Sono precisamente tali caratteristiche a fare dei cinesi dei terzisti perfetti, capaci di rispondere prontamente a ogni mutevole esigenza del mercato. La forte ostilità che essi incontrano a Prato è ascrivibile al fatto che in tale situazione specifica le aziende cinesi sono divenute produttrici finali del pronto moda, assumendo un controllo della filiera che si avvale anche di relazioni transnazionali, e che si configura come un fenomeno davvero inedito.
Nel dibattito, che è stato accompagnato dalla proiezione di un servizio fotografico sulla vita dei cinesi a Prato realizzato, appositamente per quest’occasione, da Franco Tavanti, sono intervenuti i sociologi Giovanni Mottura e Vittorio Capecchi, direttore di Inchiesta (www.inchiestsonline.it). Mottura, docente per molti anni all’Università di Modena, esperto di problemi dell’immigrazione, è stato fra l’altro direttore della struttura del comune di Bologna per l’integrazione delle persone immigrate, poi chiusa da Guazzaloca. Per quella struttura Capecchi dirigeva la rivista La società multietnica, dove è stata pubblicata nel ‘98 un’importante ricerca su “Lavoro e formazione professionale nelle diverse comunità etniche a Bologna”. Mottura ha sottolineato l’esigenza di ripensare la nozione di “distretto industriale”, a fronte dei mutamenti in direzione dell’internazionalizzazione dei processi produttivi che l’esempio di Prato evidenzia in maniera eclatante. Capecchi, nella sua veste di direttore della rivista di modelli matematici per le scienze sociali Quality and Quantity, i cui autori e lettori sono prevalentemente asiatici, ha evidenziato la rilevanza dell’interesse per l’innovazione tecnologica fra le giovani generazioni cinesi.

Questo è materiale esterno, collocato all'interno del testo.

(** * vbump: semantic version bumps and the release workflow

    A shallow embedding of [src/index.ts], [src/cli.ts] and
    [src/init-config.ts].

    Strings are [string]: the UTF-8 bytes of the JavaScript string.
    The separators the program splits on (['.'], [',']) and the
    placeholder [{version}] are ASCII, so splitting and searching the
    bytes is splitting and searching the characters. *)

From Stdlib Require Import ZArith Lia List Ascii String Bool.
From stdpp Require Import gmap strings.

Import ListNotations.
(** C2, amended.  Over a store of distinct paths, with [files] the
    [.jsonl] files sorted by modification time, [aged] those the age
    stage marks and [R] the others, which are in ascending order of
    modification time, and with the limit and the threshold the doubles
    [max_size_mb * 1024 * 1024] and [limit * 0.8] that the code
    computes:
    - in the tool's [cleanup] the size stage marks nothing when the
      total size of [R] is not above the limit;
    - in both functions the size stage marks a prefix of [R], the
      oldest first, and when the total of [R] is above the limit it
      stops at the first point where the total of the files still
      unmarked is at most the threshold, or when no unmarked file is
      left;
    - so when the threshold is not negative and the total of [R] was
      above the limit, the files still unmarked after the stage total
      at most the threshold, and when every removal succeeds so do the
      files that remain in the store after the pass. *)
Theorem size_stage_hysteresis (o : os) (st : store) (cutoff : string)
    (retention_days : Z) (max_size_mb : PrimFloat.float) (max_files : Z) :
  NoDup (map path_of (st_files st)) ->
  let files := sorted_by_mtime (rglob st) in
  let aged := filter (fun f => (parent_name f <? cutoff)%string) files in
  let R := Spec.unmarked aged files in
  let lib :=
    Lib.files_to_delete
      (Lib.size_stage max_size_mb files
         (Lib.age_stage cutoff retention_days files (Lib.mkMarks [] []))) in
  let cli :=
    Cli.to_delete
      (Cli.size_stage max_size_mb files
         (Cli.age_stage cutoff retention_days files (Cli.mkMarks [] []))) in
  let over_limit := Spec.over_limit max_size_mb (total_size R) = true in
  let within_target (l : list file) :=
    Spec.within_target max_size_mb (total_size l) = true in
  StronglySorted Spec.not_newer R
  /\ (Spec.over_limit max_size_mb (total_size R) = false -> cli = aged)
  /\ (exists k,
        cli = (aged ++ firstn k R)%list
        /\ Spec.unmarked cli files = skipn k R
        /\ (over_limit ->
            Spec.stops_at (Spec.target_bytes max_size_mb) R k))
  /\ (exists k,
        lib = (aged ++ firstn k R)%list
        /\ Spec.unmarked lib files = skipn k R
        /\ (over_limit ->
            Spec.stops_at (Spec.target_bytes max_size_mb) R k))
  /\ (Spec.within_target max_size_mb 0 = true -> over_limit ->
      within_target (Spec.unmarked cli files)
      /\ within_target (Spec.unmarked lib files)
      /\ ((forall p, unlink_ok o p = true) ->
          (forall st',
             fst (Cli.cleanup o (Some st) cutoff retention_days max_size_mb
                    max_files false) = Some st' ->
             within_target (rglob st'))
          /\ (forall st',
                fst (Lib.cleanup_logs o (Some st) cutoff retention_days
                       max_size_mb max_files false) = Some st' ->
                within_target (rglob st')))).
Proof.
  intros Hn files aged R lib cli over_limit within_target.
  assert (Hr : NoDup (map path_of (rglob st)))
    by (apply NoDup_paths_rglob, Hn).
  assert (Hf : NoDup (map path_of files)).
  { apply (NoDup_paths_perm (rglob st)); [|exact Hr].
    symmetry. apply sorted_by_mtime_perm. }
  assert (AL : Lib.files_to_delete
                 (Lib.age_stage cutoff retention_days files
                    (Lib.mkMarks [] [])) = aged)
    by (rewrite lib_age_stage_files; reflexivity).
  assert (AC : Cli.to_delete
                 (Cli.age_stage cutoff retention_days files
                    (Cli.mkMarks [] [])) = aged)
    by (rewrite cli_age_stage_files; reflexivity).
  destruct (cli_size_stage_spec max_size_mb files
              (Cli.age_stage cutoff retention_days files (Cli.mkMarks [] []))
              Hf) as [kc [C1 [C2 [C3 C4]]]].
  destruct (lib_size_stage_spec max_size_mb files
              (Lib.age_stage cutoff retention_days files (Lib.mkMarks [] []))
              Hf) as [kl [L1 [L2 [_ L4]]]].
  rewrite AC in C1, C2, C3, C4. rewrite AL in L1, L2, L4.
  fold cli in C1, C2. fold lib in L1, L2. fold R in C1, C2, C3, C4, L1, L2, L4.
  assert (All : over_limit ->
                Spec.over_limit max_size_mb (total_size files) = true).
  { intros Ov.
    exact (int_gt_mono _ _ _ (total_size_unmarked_le aged files) Ov). }
  split; [apply StronglySorted_filter, sorted_by_mtime_sorted|].
  split.
  { intros Le. unfold cli. rewrite (C3 Le). exact AC. }
  split; [exists kc; auto|]. split; [exists kl; auto|].
  intros Hmb Ov.
  assert (WC : within_target (Spec.unmarked cli files)).
  { unfold within_target. rewrite C2.
    apply stops_within_target; [exact Hmb | exact (C4 Ov)]. }
  assert (WL : within_target (Spec.unmarked lib files)).
  { unfold within_target. rewrite L2.
    apply stops_within_target; [exact Hmb | exact (L4 (All Ov))]. }
  split; [exact WC|]. split; [exact WL|].
  intros Hok. split.
  - intros st' E. unfold within_target.
    exact (int_le_mono _ _ _
             (cli_cleanup_remaining o st st' cutoff retention_days
                max_size_mb max_files Hok E) WC).
  - intros st' E. unfold within_target.
    exact (int_le_mono _ _ _
             (lib_cleanup_remaining o st st' cutoff retention_days
                max_size_mb max_files Hr Hok E) WL).
Qed.

Lemma size_stage_hysteresis_witness :
  fst (Cli.cleanup Sample.everything_allowed (Some Sample.three_file_store)
         "2020-01-05" 7 Sample.hundred_bytes 100 false)
  = Some (mkStore ["2020-01-09"] [Sample.third_file])
  /\ Spec.within_target Sample.hundred_bytes
       (total_size (rglob (mkStore ["2020-01-09"] [Sample.third_file])))
     = true.
Proof.
  split; [reflexivity|].
  assert (Hn : NoDup (map path_of (st_files Sample.three_file_store)))
    by (repeat constructor; cbn; intuition discriminate).
  destruct (size_stage_hysteresis Sample.everything_allowed
              Sample.three_file_store "2020-01-05" 7 Sample.hundred_bytes 100
              Hn) as [_ [_ [_ [_ H]]]].
  destruct (H eq_refl eq_refl) as [_ [_ E]].
  destruct (E (fun _ => eq_refl)) as [Hc _].
  apply Hc. reflexivity.
Defined.

(** *** The two clean-up functions *)

Lemma stops_at_unique (t : PrimFloat.float) (R : list file) (k1 k2 : nat) :
  Spec.stops_at t R k1 -> Spec.stops_at t R k2 ->
  firstn k1 R = firstn k2 R.
Proof.
  assert (W : forall a b, (a < b)%nat ->
              Spec.stops_at t R a -> Spec.stops_at t R b ->
              firstn a R = firstn b R).
  { intros a b Lt [[A|A] _] [_ B].
    - exfalso. rewrite (B a Lt) in A. discriminate A.
    - apply skipn_all_iff in A.
      rewrite !firstn_all2 by lia. reflexivity. }
  intros H1 H2.
  destruct (Nat.lt_total k1 k2) as [L|[->|L]];
    [apply W | reflexivity | symmetry; apply W]; assumption.
Qed.

(** Where the two functions agree: over a store of distinct paths they
    mark the same files unless the total of all the files is above the
    limit while the total of the files the age stage leaves is not. *)
Lemma select_agree (st : store) (cutoff : string) (d : Z)
    (mb : PrimFloat.float) (mf : Z) :
  NoDup (map path_of (st_files st)) ->
  let files := sorted_by_mtime (rglob st) in
  let R :=
    Spec.unmarked (filter (fun f => (parent_name f <? cutoff)%string) files)
      files in
  (Spec.over_limit mb (total_size files) = false
   \/ Spec.over_limit mb (total_size R) = true) ->
  Lib.files_to_delete (Lib.select cutoff d mb mf st)
  = Cli.to_delete (Cli.select cutoff d mb mf st).
Proof.
  intros Hn files R Hc.
  assert (Hf : NoDup (map path_of files)).
  { apply (NoDup_paths_perm (rglob st)).
    - symmetry. apply sorted_by_mtime_perm.
    - apply NoDup_paths_rglob, Hn. }
  unfold Lib.select, Cli.select. fold files.
  set (a1 := Lib.age_stage cutoff d files (Lib.mkMarks [] [])).
  set (a2 := Cli.age_stage cutoff d files (Cli.mkMarks [] [])).
  assert (A : Lib.files_to_delete a1 = Cli.to_delete a2).
  { unfold a1, a2. rewrite lib_age_stage_files, cli_age_stage_files.
    reflexivity. }
  assert (A2 : Cli.to_delete a2
               = filter (fun f => (parent_name f <? cutoff)%string) files).
  { unfold a2. rewrite cli_age_stage_files. reflexivity. }
  assert (S : Lib.files_to_delete (Lib.size_stage mb files a1)
              = Cli.to_delete (Cli.size_stage mb files a2)).
  { destruct (lib_size_stage_spec mb files a1 Hf) as [kl [L1 [_ [L3 L4]]]].
    destruct (cli_size_stage_spec mb files a2 Hf) as [kc [C1 [_ [C3 C4]]]].
    rewrite A, A2 in L1, L4. rewrite A2 in C1, C3, C4.
    fold R in L1, L4, C1, C3, C4.
    assert (Le : total_size R <= total_size files)
      by apply total_size_unmarked_le.
    destruct Hc as [Hc|Hc].
    - rewrite (L3 Hc), C3; [exact A|].
      destruct (Spec.over_limit mb (total_size R)) eqn:X; [|reflexivity].
      pose proof (int_gt_mono _ _ _ Le X) as Y.
      unfold Spec.over_limit in *. congruence.
    - assert (Hc' : Spec.over_limit mb (total_size files) = true)
        by exact (int_gt_mono _ _ _ Le Hc).
      rewrite L1, C1. f_equal.
      exact (stops_at_unique _ _ _ _ (L4 Hc') (C4 Hc)). }
  rewrite (lib_count_stage_files mf files _ Hf), cli_count_stage_files, S.
  reflexivity.
Qed.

Un aspetto particolarmente significativo dell’incontro è stato la qualificata presenza di giovani: la studentessa del corso di laurea in Lingue, Mercati, Culture dell’Asia Juan Chin, a cui va il nostro speciale ringraziamento per essersi fatta tramite degli inviti al dibattito, la dottoranda in Scienze della Formazione Qin Yuan, che sta effettuando un’interessante ricerca sulla seconda generazione, e il presidente di Associna di Bologna Wen-Long Sun, che si sta laureando in ingegneria informatica, e che ha dichiarato la sua disponibilità a collaborare ai nostri programmi.

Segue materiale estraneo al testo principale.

(** * Sales Analysis: the cleaning pipeline of [Sales Analysis.py]

    A shallow embedding of sections 4 to 4.7 of the script (column
    normalisation, required-field drop, median and mode imputation, date
    coercion, priority mapping, de-duplication, IQR outlier filter) and of
    the prints around them, followed by the properties of the pipeline.

    Modelling choices.
    - A [DataFrame] is an ordered list of labelled columns, as in pandas; a
      column ([Series]) carries its dtype: [Numeric] (int64/float64, NaN as
      [None]), [Object] (str, NaN as [None]) or [Datetime] (datetime64[ns]
      as an integer timestamp, NaT as [None]).  [df[label]] is the first
      column of that label: the labels are meant pairwise distinct once
      normalised and renamed, as they are when [read_csv] delivers distinct
      headers that stay distinct.  What pandas does on a repeated label
      ([df[label]] is then a frame, and lines 78 and 88 raise) is outside the
      model; the statements on when the script raises or gets through
      assume distinct labels.
    - The entries of a numeric column are rationals ([Q]): every finite
      int64 or float64 value is one.  What numpy and pandas compute from
      them in section 4.7 and in the aggregations (quartiles, the two
      bounds, the comparisons with the bounds, group sums and means) is
      float64 arithmetic with rounding, or int64 arithmetic with
      wrap-around; none of it is code of the script.  These operations are
      an interface, [Arith], and the pipeline is proved for every
      implementation of it; [exact] is the implementation without rounding
      or overflow, on which the examples run.  The median of section 4.2 is
      the middle value, or the midpoint of the two middle values.
    - A Python [str] is a [string] whose characters are the code points
      U+0000..U+00FF; both characters removed from the labels (U+00A3 and
      U+00E2) live there, and [lower], [strip] and [capitalize] follow
      Python on that range (but for three letters, see [PyStr.islower]).
      Strings with code points above U+00FF are outside the model.
    - A raised Python exception ends the script: [result] is the error
      monad, [Raise e] an uncaught exception of class [exc_name e].
    - [pd.to_datetime] is a library routine: its parser is a parameter of
      the development. *)

From Stdlib Require Import List String Ascii Bool Arith ZArith QArith Lia.
From Stdlib Require Import Permutation.
Import ListNotations.

Local Open Scope string_scope.
Local Open Scope list_scope.

Set Implicit Arguments.

(* ===================================================================== *)
(** ** Python exceptions and the error monad *)

Inductive pykey : Type :=
| Label (s : string)            (* df['date'] on a frame without it *)
| Labels (ls : list string)     (* dropna(subset=...) with absent labels *)
| Pos (n : nat).                (* s[0] on an empty Series *)

Inductive exn : Type :=
| KeyError (k : pykey)
| AttributeError                (* .str on a non-string Series *)
| TypeError.                    (* quantile of an object Series *)

Definition exc_name (e : exn) : string :=
  match e with
  | KeyError _ => "KeyError"
  | AttributeError => "AttributeError"
  | TypeError => "TypeError"
  end.

Inductive result (A : Type) : Type :=
| Ok (a : A)
| Raise (e : exn).

Arguments Ok {A} a.
Arguments Raise {A} e.

Definition bind {A B} (r : result A) (k : A -> result B) : result B :=
  match r with
  | Ok a => k a
  | Raise e => Raise e
  end.

Notation "x <- r ;; k" := (bind r (fun x => k))
  (at level 61, r at next level, right associativity).

(* ===================================================================== *)
(** ** Strings: [str.strip], [str.lower], [str.capitalize], [str.replace] *)

Module PyStr.

Local Open Scope nat_scope.

Definition code (c : ascii) : nat := nat_of_ascii c.

(** [str.isspace] on U+0000..U+00FF. *)
Definition isspace (c : ascii) : bool :=
  let n := code c in
  ((9 <=? n) && (n <=? 13)) || ((28 <=? n) && (n <=? 32))
  || (n =? 133) || (n =? 160).

(** Upper-case letters of U+0000..U+00FF: A-Z, and U+00C0..U+00DE but the
    multiplication sign U+00D7. *)
Definition isupper (c : ascii) : bool :=
  let n := code c in
  ((65 <=? n) && (n <=? 90))
  || ((192 <=? n) && (n <=? 222) && negb (n =? 215)).

(** Lower-case letters whose upper-case form is again below U+0100: a-z,
    and U+00E0..U+00FE but the division sign U+00F7.  (U+00B5, U+00DF and
    U+00FF upper-case outside the alphabet of the model and are left as
    they are; no priority label starts with one of them either way.) *)
Definition islower (c : ascii) : bool :=
  let n := code c in
  ((97 <=? n) && (n <=? 122))
  || ((224 <=? n) && (n <=? 254) && negb (n =? 247)).

Definition lower_char (c : ascii) : ascii :=
  if isupper c then ascii_of_nat (code c + 32) else c.

Definition upper_char (c : ascii) : ascii :=
  if islower c then ascii_of_nat (code c - 32) else c.

Fixpoint lower (s : string) : string :=
  match s with
  | EmptyString => EmptyString
  | String c s' => String (lower_char c) (lower s')
  end.

(** [str.capitalize]: first character upper-cased, the rest lower-cased. *)
Definition capitalize (s : string) : string :=
  match s with
  | EmptyString => EmptyString
  | String c s' => String (upper_char c) (lower s')
  end.

Fixpoint lstrip (s : string) : string :=
  match s with
  | EmptyString => EmptyString
  | String c s' => if isspace c then lstrip s' else s
  end.

(** [rstrip s] drops the trailing white space: a character is kept when
    it is not white space or something is kept after it. *)
Fixpoint rstrip (s : string) : string :=
  match s with
  | EmptyString => EmptyString
  | String c s' =>
      match rstrip s' with
      | EmptyString => if isspace c then EmptyString else String c EmptyString
      | r => String c r
      end
  end.

Definition strip (s : string) : string := rstrip (lstrip s).

(** [s.replace(c, '')] for a one-character pattern. *)
Fixpoint remove_char (c : ascii) (s : string) : string :=
  match s with
  | EmptyString => EmptyString
  | String d s' =>
      if Ascii.eqb c d then remove_char c s' else String d (remove_char c s')
  end.

(** [s.replace(c, d)] for one-character pattern and replacement. *)
Fixpoint replace_char (c d : ascii) (s : string) : string :=
  match s with
  | EmptyString => EmptyString
  | String e s' =>
      String (if Ascii.eqb c e then d else e) (replace_char c d s')
  end.

(** The pound sign U+00A3 and a-circumflex U+00E2. *)
Definition pound : ascii := ascii_of_nat 163.
Definition a_circumflex : ascii := ascii_of_nat 226.

End PyStr.

(* ===================================================================== *)
(** ** Numbers: sorting, median, quantile *)

Module Stats.

Local Open Scope Q_scope.

Fixpoint insert (x : Q) (l : list Q) : list Q :=
  match l with
  | [] => [x]
  | y :: l' => if Qle_bool x y then x :: l else y :: insert x l'
  end.

Fixpoint sort (l : list Q) : list Q :=
  match l with
  | [] => []
  | x :: l' => insert x (sort l')
  end.

(** The values that are present ([skipna]). *)
Fixpoint dropna {A} (l : list (option A)) : list A :=
  match l with
  | [] => []
  | Some x :: l' => x :: dropna l'
  | None :: l' => dropna l'
  end.

(** [Series.median()]: NaN skipped; NaN ([None]) when nothing is left. *)
Definition median (xs : list (option Q)) : option Q :=
  let s := sort (dropna xs) in
  let n := List.length s in
  match n with
  | O => None
  | _ =>
      if Nat.even n
      then Some ((nth (n / 2 - 1) s 0 + nth (n / 2) s 0) / 2)
      else Some (nth (n / 2) s 0)
  end.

Li ringraziamo per il fattivo contributo alla discussione, e auspichiamo di realizzare con loro una collaborazione produttiva, nella convinzione che potranno assumere il ruolo di mediatori fra la comunità cinese e la città; ed è proprio a loro, alle loro esperienze e ai loro progetti, che ci piacerebbe dar voce e spazio, in una delle nostre prossime iniziative.